The General Industries Workers Union of South Africa (Giwusa) has noted alarming inflation figures based on the latest report released by Statistics SA for April 2026.
Giwusa president, Mametlwe Sebei, noted that the Consumer Price Index (CPI) rose sharply from 3.1% in March to 4.0% in April.
“The real story for working people is far more brutal,” he added.
The steepest fuel increases
Sebei asserts that the primary driver of this spike was a staggering 18.2% monthly surge in fuel prices. According to StatsSA, this price increasehas been the steepest since the current CPI series began in 2008.
He noted that this had pushed inland 93-octane petrol to R23.25 a litre in April, while housing and utilities rose to 5.2%, and insurance and financial services rose to 5.7%, all while wages remained unchanged.
“We are told that food inflation eased, but this small comfort is wiped out by the fact that transport costs, driven by diesel, have exploded.”
“A worker does not live on bread alone – they must get to work,” Sebei said.
The permanent injustice
Sebei expressed that they are tired of being told that fuel hikes are “temporary” because, for a worker commuting by taxi daily, they are real and lasting.
“History proves beyond doubt: once taxi fares go up because of a diesel price surge, they never come down – even when global fuel prices later fall.”
“This is pure price gouging enabled by government inaction,” Sebei says.
Giwusa demands a legally enforced mechanism that ties maximum minibus and taxi fares directly to the actual cost of fuel, with mandatory reductions when fuel prices decline.
‘Economic madness.’
Sebei added that the South African Reserve Bank (SARB) is threatening further interest rate hikes to fight inflation, a move he called “economic madness.”
“Raising rates will not reduce the price of imported fuel.”
He claimed it would not stop a taxi cartel from overcharging, but rather increase monthly bond and loan repayments for workers, crush small businesses and co-operatives, and trigger mass retrenchments.
“Instead, we demand an immediate interest rate reduction. Workers need relief, not more punishment.”
Price Controls
Giwusa demands mandatory price controls on all essential goods and services, including:
- Basic food items (like maize meal, bread, cooking oil and milk)
- Public transportation fares (including taxis, buses, and any future rail)
- Fuel (petrol, diesel and paraffin)
Sebei said that self-regulation by corporations has failed and that no worker should be forced to choose between a loaf of bread and a taxi ride to work.
What about the working class?
Sebei also emphasised that these policies are decided by bankers, industry insiders, and appointed economists.
“Who decides these policies? Bankers, industry insiders, and appointed economists – not a single taxi commuter or factory worker.”
Public transport expansion
Sebei acknowledged that the only permanent escape from taxi cartels and fuel shocks is a massive, state-led expansion of cross-subsidised public transport.
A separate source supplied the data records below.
Lemma error_atomicity_witness :
  avail (mk_fifo (entry4 5) 1 4 1 0) = num_entries (mk_fifo (entry4 5) 1 4 1 0)
  /\
  sbi_fifo_enqueue RV64 einval enospc (Some (mk_fifo (entry4 5) 1 4 1 0))
    (Some (entry4 6)) = (enospc, Some (mk_fifo (entry4 5) 1 4 1 0)) /\
  avail fresh4 = 0 /\
  sbi_fifo_dequeue RV64 einval enoent (Some fresh4) (Some out4) =
    (enoent, Some fresh4, Some out4).
Proof.
  split; [reflexivity|]. split.
  - apply (proj1 (error_atomicity RV64 einval enospc enoent
                    (mk_fifo (entry4 5) 1 4 1 0) (entry4 6))).
    reflexivity.
  - split; [reflexivity|].
    apply (proj2 (error_atomicity RV64 einval enospc enoent fresh4 out4)).
    reflexivity.
Defined.

Lemma reset_postcondition_witness :
  reachable64 three4 /\
  exists f' : sbi_fifo,
    sbi_fifo_reset RV64 (Some three4) = (true, Some f') /\
    avail f' = 0 /\ tail f' = 0 /\
    num_entries f' = num_entries three4 /\
    entry_size f' = entry_size three4 /\
    length (queue f') = length (queue three4) /\
    take (Z.to_nat (num_entries three4 * entry_size three4)) (queue f') =
      replicate (Z.to_nat (num_entries three4 * entry_size three4)) x00.
Proof.
  split; [exact three4_reachable|].
  exact (proj1 (reset_postcondition RV64 einval enospc enoent fifo_skip
                  fifo_updated fifo_unchanged nat three4 three4_reachable)).
Defined.
Lemma push_history_run M r h :
  S r <= HISTORY_MAX_LENGTH ->
  ends_with_run M r h -> ends_with_run M (S r) (push_history M h).
Proof.
  intros Hr [pre ->].
  assert (Hsnoc : ((pre ++ repeat M r) ++ [M])%list = (pre ++ repeat M (S r))%list).
  { rewrite <- app_assoc. f_equal. simpl. rewrite repeat_cons. reflexivity. }
  destruct (push_history_cases M (pre ++ repeat M r)%list) as [[-> _]|[-> Hge]];
    rewrite Hsnoc.
  - exists pre. reflexivity.
  - rewrite length_app, repeat_length in Hge.
    destruct pre as [|x pre]; simpl in Hge; [lia|].
    exists pre. reflexivity.
Qed.

(** ** The confidence condition, in integers *)

Lemma Zpos_of_nat l : 0 < l -> Zpos (Pos.of_nat l) = Z.of_nat l.
Proof.
  intros Hl. rewrite <- positive_nat_Z, Nat2Pos.id; [reflexivity | lia].
Qed.

Lemma threshold_reached count len :
  0 < len ->
  Qle_bool CONFIDENCE_THRESHOLD_PERCENT (proportion count len) = true
  <-> 3 * len <= 4 * count.
Proof.
  intros Hlen. unfold Qle_bool, proportion, CONFIDENCE_THRESHOLD_PERCENT. simpl.
  rewrite Zpos_of_nat by exact Hlen. rewrite Z.leb_le. lia.
Qed.

(** ** One stabilization update, case by case *)

Lemma update_recognition_state_unfold s name M n :
  let h := push_history name (recognition_history s) in
  most_common_1 (Counter h) = [(M, n)] ->
  update_recognition_state s name =
  if confident M n (length h) then
    if (stable_recognition_count s <? REQUIRED_STABLE_FRAMES)%Z then
      with_stabilization s (locked_in_person s) h (stable_recognition_count s + 1)
    else if negb (option_string_eqb (locked_in_person s) M) then
      with_stabilization s (Some M) h (stable_recognition_count s)
    else
      with_stabilization s (locked_in_person s) h (stable_recognition_count s)
  else
    if is_locked (locked_in_person s) then with_stabilization s None [] 0
    else with_stabilization s (locked_in_person s) h 0.
Proof.
  intros h Hmc. unfold update_recognition_state. fold h.
  destruct h as [|x h']; [discriminate|].
  rewrite Hmc. reflexivity.
Qed.

(** The most common name of the updated history always exists, so the
    update is one of the four assignments of the source. *)
Lemma update_recognition_state_most_common s name :
  let h := push_history name (recognition_history s) in
  exists M, most_common_1 (Counter h) = [(M, count_of M h)]
            /\ 0 < count_of M h
            /\ forall k, count_of k h <= count_of M h.
Proof. intros h. apply most_common_1_defined, push_history_not_empty. Qed.

(** What an update does to the three stabilization attributes; nothing
    else changes. *)
Lemma update_recognition_state_outcomes s name :
  let s' := update_recognition_state s name in
  let h := push_history name (recognition_history s) in
  let c := stable_recognition_count s in
  s' = with_stabilization s (locked_in_person s') (recognition_history s')
                          (stable_recognition_count s')
  /\ (recognition_history s' = h \/ recognition_history s' = [])
  /\ ((c < REQUIRED_STABLE_FRAMES /\ stable_recognition_count s' = c + 1)%Z
      \/ stable_recognition_count s' = c
      \/ stable_recognition_count s' = 0%Z).
Proof.
  intros s' h c. subst s'.
  destruct (update_recognition_state_most_common s name) as (M & Hmc & _).
  rewrite (update_recognition_state_unfold s name M _ Hmc). fold h. fold c.
  destruct (confident M _ _).
  - destruct (Z.ltb_spec c REQUIRED_STABLE_FRAMES).
    + simpl. auto 6.
    + destruct (negb _); simpl; auto 6.
  - destruct (is_locked _); simpl; auto 6.
Qed.

(** ** A run of one identity *)

Lemma ready_for_empty M : ready_for M [].
Proof.
  unfold ready_for, push_history. simpl. rewrite String.eqb_refl. simpl. lia.
Qed.

Lemma ready_for_run M h :
  length h <= HISTORY_MAX_LENGTH -> ends_with_run M 5 h -> ready_for M h.
Proof.
  intros Hlen Hrun. unfold ready_for.
  pose proof (push_history_length M h Hlen) as Hlen'.
  destruct (push_history_run M 5 h) as [pre Hpre]; [unfold HISTORY_MAX_LENGTH; lia | exact Hrun |].
  rewrite Hpre in *. rewrite count_of_app, count_of_repeat.
  unfold HISTORY_MAX_LENGTH in *. lia.
Qed.

Lemma ready_for_push M h :
  length h <= HISTORY_MAX_LENGTH ->
  ready_for M h -> ready_for M (push_history M h).
Proof.
  unfold ready_for. intros Hlen Hready.
  pose proof (push_history_length M h Hlen) as Hlen1.
  set (h1 := push_history M h) in *.
  destruct (push_history_cases M h1) as [[-> Hlt]|[-> Hge]].
  - rewrite length_app, count_of_app. simpl. rewrite String.eqb_refl. lia.
  - destruct h1 as [|x h1']; simpl in *; [lia|].
    rewrite length_app, count_of_app. simpl. rewrite String.eqb_refl.
    unfold HISTORY_MAX_LENGTH in *. destruct (String.eqb x M); lia.
Qed.

(** A confident update with the label [M] itself. *)
Lemma update_recognition_state_ready s M :
  is_sentinel M = false ->
  ready_for M (recognition_history s) ->
  let s' := update_recognition_state s M in
  let c := stable_recognition_count s in
  recognition_history s' = push_history M (recognition_history s)
  /\ ((c < REQUIRED_STABLE_FRAMES)%Z ->
      stable_recognition_count s' = (c + 1)%Z
      /\ locked_in_person s' = locked_in_person s)
  /\ ((REQUIRED_STABLE_FRAMES <= c)%Z ->
      stable_recognition_count s' = c /\ locked_in_person s' = Some M).
Proof.
  intros Hsent Hready s' c. subst s'. unfold ready_for in Hready.
  set (h := push_history M (recognition_history s)) in *.
  assert (Hpos : 0 < length h).
  { pose proof (push_history_not_empty M (recognition_history s)) as Hne.
    fold h in Hne. destruct h; [congruence | simpl; lia]. }
  assert (Hmc : most_common_1 (Counter h) = [(M, count_of M h)])
    by (apply most_common_1_majority; lia).
  rewrite (update_recognition_state_unfold s M M _ Hmc). fold h. fold c.
  assert (Hconf : confident M (count_of M h) (length h) = true).
  { unfold confident. rewrite Hsent. simpl. apply threshold_reached; assumption. }
  rewrite Hconf.
  destruct (Z.ltb_spec c REQUIRED_STABLE_FRAMES) as [Hlt|Hge].
  - simpl. repeat split; auto; lia.
  - destruct (locked_in_person s) as [l|] eqn:Hl; simpl.
    + destruct (String.eqb_spec l M) as [->|Hne]; simpl; rewrite ?Hl;
        repeat split; auto; lia.
    + repeat split; auto; lia.
Qed.

Lemma update_recognition_state_bounds s name :
  stabilization_bounds s -> stabilization_bounds (update_recognition_state s name).
Proof.
  intros [Hlen Hc].
  destruct (update_recognition_state_outcomes s name) as (_ & Hh & Hcount).
  pose proof (push_history_length name _ Hlen) as Hpush.
  split.
  - destruct Hh as [-> | ->]; simpl; lia.
  - unfold REQUIRED_STABLE_FRAMES in *. lia.
Qed.

Lemma feed_app s l1 l2 : feed s (l1 ++ l2)%list = feed (feed s l1) l2.
Proof. unfold feed. apply fold_left_app. Qed.

Lemma feed_bounds s labels :
  stabilization_bounds s -> stabilization_bounds (feed s labels).
Proof.
  revert s. induction labels as [|x labels IH]; intros s Hs; simpl; [exact Hs|].
  apply IH, update_recognition_state_bounds, Hs.
Qed.
(** What one turn can do. *)
Lemma turn_facts typed fs0 st :
  match turn typed fs0 st with
  | inl (Value None, st', fs') =>
      strip typed = "0" /\ fs' = fs0 /\ calls st' = calls st
  | inl (Value (Some p), st', fs') =>
      strip typed <> "0" /\ calls st' = calls st /\
      p = clean_path (if strip typed =? "" then d else strip typed) /\
      ((isdir fs0 p = true /\ fs' = fs0) \/
       (p = d /\ path_exists fs0 d = false /\ mk fs0 d = (None, fs')))
  | inl (Propagated e, st', fs') =>
      strip typed <> "0" /\ calls st' = calls st /\
      is_OSError e = false /\ path_exists fs0 d = false /\
      mk fs0 d = (Some e, fs')
  | inr (st', fs') =>
      strip typed <> "0" /\ calls st' = calls st /\
      (fs' = fs0 \/
       (path_exists fs0 d = false /\ exists e, mk fs0 d = (Some e, fs')))
  end.
Proof.
  unfold output_path_turn.
  destruct (strip typed =? "0") eqn:Hz.
  { apply String.eqb_eq in Hz; repeat split; trivial. }
  apply String.eqb_neq in Hz.
  assert (G : forall (path0 : string) (st0 : State),
    calls st0 = calls st ->
    match
      (let path := clean_path path0 in
       if isdir fs0 path then inl (Value (Some path), st0, fs0)
       else if (path =? d) && negb (path_exists fs0 path) then
         match mk fs0 path with
         | (None, fs1) =>
             inl (Value (Some path),
                  print ("INFO: Pasta Downloads padrão criada: " ++ path) st0,
                  fs1)
         | (Some e, fs1) =>
             if is_OSError e then
               inr (print ("❌ ERRO: Não foi possível criar a pasta Downloads padrão: "
                           ++ path ++ NL ++ exc_str e) st0,
                    fs1)
             else inl (Propagated e, st0, fs1)
         end
       else
         inr (print "❌ Caminho de pasta inválido. Tente novamente ou verifique as permissões."
                    st0,
              fs0))
    with
    | inl (Value None, st', fs') =>
        strip typed = "0" /\ fs' = fs0 /\ calls st' = calls st
    | inl (Value (Some p), st', fs') =>
        strip typed <> "0" /\ calls st' = calls st /\
        p = clean_path path0 /\
        ((isdir fs0 p = true /\ fs' = fs0) \/
         (p = d /\ path_exists fs0 d = false /\ mk fs0 d = (None, fs')))
    | inl (Propagated e, st', fs') =>
        strip typed <> "0" /\ calls st' = calls st /\
        is_OSError e = false /\ path_exists fs0 d = false /\
        mk fs0 d = (Some e, fs')
    | inr (st', fs') =>
        strip typed <> "0" /\ calls st' = calls st /\
        (fs' = fs0 \/
         (path_exists fs0 d = false /\ exists e, mk fs0 d = (Some e, fs')))
    end).
  { intros path0 st0 Hc; cbv zeta.
    destruct (isdir fs0 (clean_path path0)) eqn:Hd.
    { repeat split; auto. }
    destruct ((clean_path path0 =? d) && negb (path_exists fs0 (clean_path path0)))
      eqn:Hdef.
    - apply andb_true_iff in Hdef; destruct Hdef as [Heq Hex].
      apply String.eqb_eq in Heq; apply negb_true_iff in Hex.
      rewrite Heq in *.
      destruct (mk fs0 d) as [[e|] fs1] eqn:Hmk.
      + destruct (is_OSError e) eqn:Hos.
        * repeat split; auto. right; split; [exact Hex|exists e; reflexivity].
        * repeat split; auto.
      + repeat split; auto.
    - repeat split; auto. }
  destruct (strip typed =? "").
  - apply G; reflexivity.
  - apply G; reflexivity.
Qed.
(** * Devika: execution-state log, message log, coordinator and archiver

    A shallow embedding of [src/state.py], [src/project.py], the routes of
    [devika.py] that start runs, [src/documenter/pdf.py] and
    [src/filesystem/read_code.py], with the properties of the specification
    stated over it.

    Conventions of the embedding.
    - A Python value that travels through [json.dumps]/[json.loads] is a
      [json] term.  Dictionaries have string keys and are compared by
      contents, as Python does, so they are finite maps.  Floating point
      numbers are left out.
    - The two text columns [state_stack_json] and [message_stack_json] hold
      the decoded document: every writer stores [json.dumps] of a list and
      every reader applies [json.loads] to it.
    - A Python exception is a [Raise] result.  A method that raises inside
      [with Session(...)] never reaches [commit], so the tables are the ones
      before the call.
    - [datetime.now()] is an argument of the functions that read the clock.
    - A path is a Python [str]; [os.path] and [os.walk] are modelled on
      POSIX, on a directory tree without symbolic links.
    - A call of a library or of the operating system whose outcome the
      program does not determine ([str.lower] beyond ASCII, [markdown],
      [pisa.CreatePDF], opening, writing and closing a file) is an argument
      of the function that makes it: the value it returns or the exception
      it raises. *)

From stdpp Require Import gmap strings list fin_maps.
From Stdlib Require Import ZArith Ascii.

Set Warnings "-register-all".

(** ** Python values *)

Inductive json : Type :=
  | JNull
  | JBool (b : bool)
  | JInt (n : Z)
  | JStr (s : string)
  | JList (l : list json)
  | JDict (d : gmap string json).

Inductive pyerr : Type :=
  | IndexError
  | KeyError
  | TypeError
  | ValueError
  | OSError
  | Exception (msg : string).
(** When each iteration attempts one call, the loop attempts the calls of
    a prefix of its list, in order, and all of them when it ends
    normally. *)
Lemma for_each_calls {A : Type} (body : A -> M unit) (c : A -> Call) :
  (forall x bk h, calls_of (snd (body x bk h)) = [c x]) ->
  forall l bk h,
    (exists k, calls_of (snd (for_each l body bk h)) = map c (firstn k l))
    /\ (forall u, fst (for_each l body bk h) = Normal u ->
                  calls_of (snd (for_each l body bk h)) = map c l).
Proof.
  intros Hbody. induction l as [| x t IH]; intros bk h.
  - split; [now exists 0%nat | reflexivity].
  - rewrite for_each_cons. specialize (Hbody x bk h).
    destruct (body x bk h) as [[[] | e] e1]; cbn [snd] in Hbody.
    + destruct (IH bk (h ++ e1)) as [[k Hk] Hall].
      destruct (for_each t body bk (h ++ e1)) as [r e2]. cbn [fst snd] in *.
      rewrite calls_of_app, Hbody. split.
      * exists (S k). cbn [firstn map]. now rewrite Hk.
      * intros u Hu. now rewrite (Hall u Hu).
    + cbn [fst snd]. split; [now exists 1%nat | discriminate].
Qed.

(** Loops whose iterations run alike run alike. *)
Lemma for_each_ext {A : Type} (f g : A -> M unit) l :
  (forall x bk h, f x bk h = g x bk h) ->
  forall bk h, for_each l f bk h = for_each l g bk h.
Proof.
  intros Hfg. induction l as [| x t IH]; intros bk h; [reflexivity |].
  rewrite !for_each_cons, Hfg.
  destruct (g x bk h) as [[[] | e] e1]; [rewrite IH |]; reflexivity.
Qed.

(** A loop of single calls makes the calls in sequence. *)
Lemma for_each_run_calls {A : Type} (c : A -> Call) l bk : forall h,
  for_each l (fun x => call (c x) ;; ret tt) bk h = run_calls bk h (map c l).
Proof.
  induction l as [| x t IH]; intros h; [reflexivity |].
  rewrite for_each_cons, bind_call_split. cbn [map run_calls].
  destruct (bk h (c x)) as [out | msg]; [| reflexivity].
  cbn [ret]. rewrite IH.
  now destruct (run_calls bk (h ++ [EvCall (c x) (Returns out)]) (map c t)).
Qed.

(** What calls made in sequence amount to: a prefix of the calls, in
    order, and all of them, each returned, when the sequence ends normally;
    every outcome recorded is the answer of the backend at that point; a
    call that raised is the last one made and its error is the result; and
    the sequence raises in no other way. *)
Lemma run_calls_law bk cs : forall h,
  (exists k, calls_of (snd (run_calls bk h cs)) = firstn k cs)
  /\ (forall u,
        fst (run_calls bk h cs) = Normal u ->
        calls_of (snd (run_calls bk h cs)) = cs
        /\ Forall returned (snd (run_calls bk h cs)))
  /\ (forall pre c o post,
        snd (run_calls bk h cs) = pre ++ EvCall c o :: post ->
        bk (h ++ pre) c = o
        /\ forall msg,
             o = Throws msg ->
             post = [] /\ fst (run_calls bk h cs) = Raised (BackendError msg))
  /\ (forall e,
        fst (run_calls bk h cs) = Raised e ->
        exists pre c msg,
          snd (run_calls bk h cs) = pre ++ [EvCall c (Throws msg)]
          /\ In c cs /\ e = BackendError msg /\ Forall returned pre).
Proof.
  induction cs as [| c0 t IH]; intros h.
  - cbn [run_calls fst snd]. repeat split.
    + now exists 0%nat.
    + constructor.
    + destruct pre; discriminate H.
    + destruct pre; discriminate H.
    + destruct pre; discriminate H.
    + intros e H. discriminate H.
  - cbn [run_calls]. destruct (bk h c0) as [out | msg0] eqn:E.
    + destruct (IH (h ++ [EvCall c0 (Returns out)]))
        as ([k Hk] & Hall & Hev & Hraise).
      destruct (run_calls bk (h ++ [EvCall c0 (Returns out)]) t) as [r ev].
      cbn [fst snd calls_of] in *. split; [| split; [| split]].
      * exists (S k). cbn [firstn]. now rewrite Hk.
      * intros u Hu. destruct (Hall u Hu) as [-> Hret].
        split; [reflexivity |]. constructor; [exact I | exact Hret].
      * intros pre c o post H. destruct pre as [| e0 pre'].
        -- cbn [app] in H. injection H as <- <- <-. rewrite app_nil_r.
           split; [exact E | intros msg Hm; discriminate Hm].
        -- cbn [app] in H. injection H as <- H.
           specialize (Hev pre' c o post H). rewrite <- app_assoc in Hev.
           exact Hev.
      * intros e Hr. destruct (Hraise e Hr) as (pre & c & msg & -> & Hin & -> & Hpre).
        exists (EvCall c0 (Returns out) :: pre), c, msg.
        split; [reflexivity |]. split; [now right |]. split; [reflexivity |].
        constructor; [exact I | exact Hpre].
    + cbn [fst snd calls_of]. split; [| split; [| split]].
      * now exists 1%nat.
      * intros u Hu. discriminate Hu.
      * intros pre c o post H. destruct pre as [| e0 pre'].
        -- cbn [app] in H. injection H as <- <- <-. rewrite app_nil_r.
           split; [exact E |]. intros msg Hm. injection Hm as <-. auto.
        -- cbn [app] in H. injection H as _ H. destruct pre'; discriminate H.
      * intros e Hr. injection Hr as <-. exists [], c0, msg0.
        split; [reflexivity |]. split; [now left |]. split; [reflexivity |].
        constructor.
Qed.

(** X1. [config_ipv6] writes 1 to the two [disable_ipv6] settings when its
    argument is ["disable"], and 0 for any other argument; it sets [all]
    first, and sets [default] only when the first command returned. *)
Theorem ipv6_switch action bk h :
  let value := if String.eqb action "disable" then 1 else 0 in
  (value = 1 <-> action = "disable")
  /\ (value = 0 <-> action <> "disable")
  /\ snd (config_ipv6 action bk h)
     = EvCall (sysctl_all value) (bk h (sysctl_all value))
       :: match bk h (sysctl_all value) with
          | Returns out =>
              [EvCall (sysctl_default value)
                 (bk (h ++ [EvCall (sysctl_all value) (Returns out)])
                     (sysctl_default value))]
          | Throws _ => []
          end.
Proof.
  intros value. split; [| split].
  - unfold value. destruct (String.eqb_spec action "disable"); split;
      congruence.
  - unfold value. destruct (String.eqb_spec action "disable"); split;
      congruence.
  - rewrite config_ipv6_calls. cbv zeta. fold value. fold (sysctl_all value).
    fold (sysctl_default value). rewrite bind_call_events. f_equal.
    destruct (bk h (sysctl_all value)) as [out | msg]; [| reflexivity].
    rewrite bind_call_events. f_equal.
    match goal with |- match ?x with _ => _ end = _ => now destruct x end.
Qed.

(** A trace without flush or install command leaves every flow table as
    it was. *)
Lemma flow_untouched sw ev :
  Forall (avoids is_flow_write) ev ->
  forall h,
    flow_cmds sw ev = [] /\ flow_table sw (h ++ ev) = flow_table sw h.
Proof.
  intros H h. rewrite flow_table_app. generalize (flow_table sw h) as tbl.
  induction H as [| e t He Ht IH]; intros tbl; [now split |].
  destruct e as [[[] | | | | | | | | | | | | | | |] o | s | s | s];
    try discriminate He; destruct (IH tbl) as [IH1 IH2];
    cbn [flow_cmds fold_left flow_step]; try (destruct o); auto.
Qed.

(** X2. [dump_ovs_flows] is read-only and covers every switch: whatever
    the backend does, it sends no flush and no install command, so every
    flow table stays as it was; the calls it makes are the dumps of a prefix
    of the switches [s1 .. s{switch_num}], in order, and of all of them,
    the last switch included, when it ends normally. *)
Theorem dump_is_read_only switch_num bk h :
  (forall sw,
     flow_cmds sw (snd (dump_ovs_flows switch_num bk h)) = []
     /\ flow_table sw (h ++ snd (dump_ovs_flows switch_num bk h))
        = flow_table sw h)
  /\ (exists k,
        calls_of (snd (dump_ovs_flows switch_num bk h))
        = map dump_call (firstn k (range switch_num)))
  /\ (forall u,
        fst (dump_ovs_flows switch_num bk h) = Normal u ->
        calls_of (snd (dump_ovs_flows switch_num bk h))
        = map dump_call (range switch_num)).
Proof.
  split; [| split].
  - intros sw. apply flow_untouched.
    enough (E : emits_only (avoids is_flow_write) (dump_ovs_flows switch_num))
      by apply E.
    unfold dump_ovs_flows. avoiding.
  - unfold dump_ovs_flows. apply (for_each_calls _ dump_call).
    intros i bk' h'. rewrite check_output_call by splitting.
    rewrite bind_call_events. unfold dump_call.
    cbn [calls_of]. f_equal. now destruct (bk' h' _).
  - unfold dump_ovs_flows. apply (for_each_calls _ dump_call).
    intros i bk' h'. rewrite check_output_call by splitting.
    rewrite bind_call_events. unfold dump_call.
    cbn [calls_of]. f_equal. now destruct (bk' h' _).
Qed.

Lemma dump_is_read_only_witness :
  fst (dump_ovs_flows 5 ok_backend []) = Normal tt
  /\ calls_of (snd (dump_ovs_flows 5 ok_backend []))
     = map dump_call [0; 1; 2; 3; 4].
Proof.
  split; [reflexivity |].
  apply (proj2 (proj2 (dump_is_read_only 5 ok_backend [])) tt). reflexivity.
Defined.

Lemma disable_cksum_offload_run_calls switch_num bk h :
  disable_cksum_offload switch_num bk h
  = run_calls bk h (map cksum_call (range switch_num)).
Proof.
  unfold disable_cksum_offload. rewrite <- for_each_run_calls.
  apply for_each_ext. intros i bk' h'. cbv zeta.
  now rewrite check_output_call by splitting.
Qed.

(** X3. [disable_cksum_offload] turns checksum offloading off on the
    host-facing interface [s{i+1}-h{i+1}] of the switches, one command after
    the other, in order, and makes no other call.  It stops at the first
    command that fails: each command is run once the one before has
    returned, a command that raises is the last one run and its error
    leaves the function, and nothing else makes it raise.  When it ends
    normally all [switch_num] commands have been run and have returned. *)
Theorem cksum_offload_calls switch_num bk h :
  disable_cksum_offload switch_num bk h
  = run_calls bk h (map cksum_call (range switch_num))
  /\ (exists k,
        calls_of (snd (disable_cksum_offload switch_num bk h))
        = map cksum_call (firstn k (range switch_num)))
  /\ (forall u,
        fst (disable_cksum_offload switch_num bk h) = Normal u ->
        calls_of (snd (disable_cksum_offload switch_num bk h))
        = map cksum_call (range switch_num)
        /\ Forall returned (snd (disable_cksum_offload switch_num bk h))
        /\ (0 <= switch_num ->
            len (calls_of (snd (disable_cksum_offload switch_num bk h)))
            = switch_num))
  /\ (forall pre c o post,
        snd (disable_cksum_offload switch_num bk h)
        = pre ++ EvCall c o :: post ->
        bk (h ++ pre) c = o
        /\ forall msg,
             o = Throws msg ->
             post = []
             /\ fst (disable_cksum_offload switch_num bk h)
                = Raised (BackendError msg))
  /\ (forall e,
        fst (disable_cksum_offload switch_num bk h) = Raised e ->
        exists pre c msg,
          snd (disable_cksum_offload switch_num bk h)
          = pre ++ [EvCall c (Throws msg)]
          /\ e = BackendError msg /\ Forall returned pre).
Proof.
  rewrite disable_cksum_offload_run_calls.
  destruct (run_calls_law bk (map cksum_call (range switch_num)) h)
    as ([k Hk] & Hall & Hev & Hraise).
  split; [reflexivity |]. split; [| split; [| split]].
  - exists k. rewrite Hk. apply firstn_map.
  - intros u Hu. destruct (Hall u Hu) as [Hcalls Hret].
    split; [exact Hcalls |]. split; [exact Hret |].
    intros Hn. rewrite Hcalls. unfold len. rewrite length_map.
    now apply range_length.
  - exact Hev.
  - intros e He. destruct (Hraise e He) as (pre & c & msg & E & _ & Hmsg & Hpre).
    now exists pre, c, msg.
Qed.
He urgently called for the full-scale revitalisation of passenger rail (Prasa) to provide a dignified, affordable alternative to road transport.
He also called for an expanded road-based mass public transport system, including buses and dedicated lanes, that is state-subsidised and fare-regulated.
Sebei asserted that a strong public transport option is the only force that can break the cycle of “fuel up, fare up; fuel down, fare stays up”.
‘Break the import dependency’
Mametlwe emphasised that the country cannot control fuel prices as long as petroleum remains a private commodity traded for profit on global markets.
He added that dependence on the importation of expensive and volatile fuel should be broken by aggressively transitioning to locally produced renewable energy (solar, wind, green hydrogen) under public ownership.
“The Central Energy Fund (CEF) must be empowered to strategically store and release oil reserves to smooth out domestic price fluctuations – absorbing spikes like April’s 18.2% before they reach the pump,” Mametlwe said.
“Energy sovereignty is price stability.”